He also asks that managers not be able to suspend withdrawals for any reason, as is stipulated in some documents. Some documents say that a manager can stop redemptions if the firm deems them to be “impractical or prejudicial to the partners.” That language leaves clients open to fund managers who restrict withdrawals for their own benefit, rather than for the benefit of outside investors, according to Kerner.

Most agreements don’t even hold the managers to their own contracts, Kerner said. The standard wording says that a fund manager isn’t liable for losses unless they are the result of gross negligence, willful misconduct or the violation of a law. The clause should also include the “material breach of the limited partnership agreement” in the list of bad acts, he wrote.

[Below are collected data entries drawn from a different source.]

(** * gemini-company-intel: extraction, routing, merging and confidence scoring

    A shallow embedding of the decision logic of the three pipelines
    ([discovery.py], [deep_analysis.py], [revenue.py]) and the properties
    the specification states about it.

    Conventions of the embedding.
    - A Python [str] is a list of Unicode code points ([pystr]); [py] turns
      an ASCII literal into one.
    - A [dict] is an insertion-ordered association list with unique keys.
    - [d.get(key, default)] on a record-like dict is an [option] field read
      with [default]; a key that is absent is [None].
    - A number of the scorer is a Python [int], which is exact, or a
      [float], which is a binary64 with the arithmetic of IEEE 754
      ([SpecFloat]); the builtin [sum], whose rounding differs between the
      versions of CPython, is a parameter ([Interpreter]).
    - An exception the code does not catch is an explicit [None]. *)

From Stdlib Require Import ZArith QArith Qabs Qpower Lia Ascii String SpecFloat.
From stdpp Require Import base option list gmap sets.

Another provision Kerner wants remedied involves the way managers ask investors to vote on changes to their fund documents. When funds send out the materials to be voted on, they generally stipulate that if clients don’t respond within 20 days, their vote will be counted as a “yes.” Kerner said that at the very least, the time period should be extended and should be accompanied by multiple attempts by the fund to contact the investors to make sure they are aware of the vote.

Lawyers Resist

In the paper, Kerner discusses his own experience trying to get documents changed. In many instances, the investment managers said they weren’t even aware of the contents of their own documents. Nor are most investors, since he was often told that he was the first person to ever complain.

He regularly got push back from the firm’s lawyers, who told him that they wouldn’t change the documents because they were industry standard.

Kerner, who compares the common use of these provisions to the replication of a faulty gene, said the “flaws will remain as ‘market standard’ until enough investors balk and then the standard will shift as necessary to enable the sponsors to raise the investment capital that they seek.”

Druckenmiller shut his hedge-fund firm more than three years ago and now manages his own wealth through his Duquesne Family Office LLC.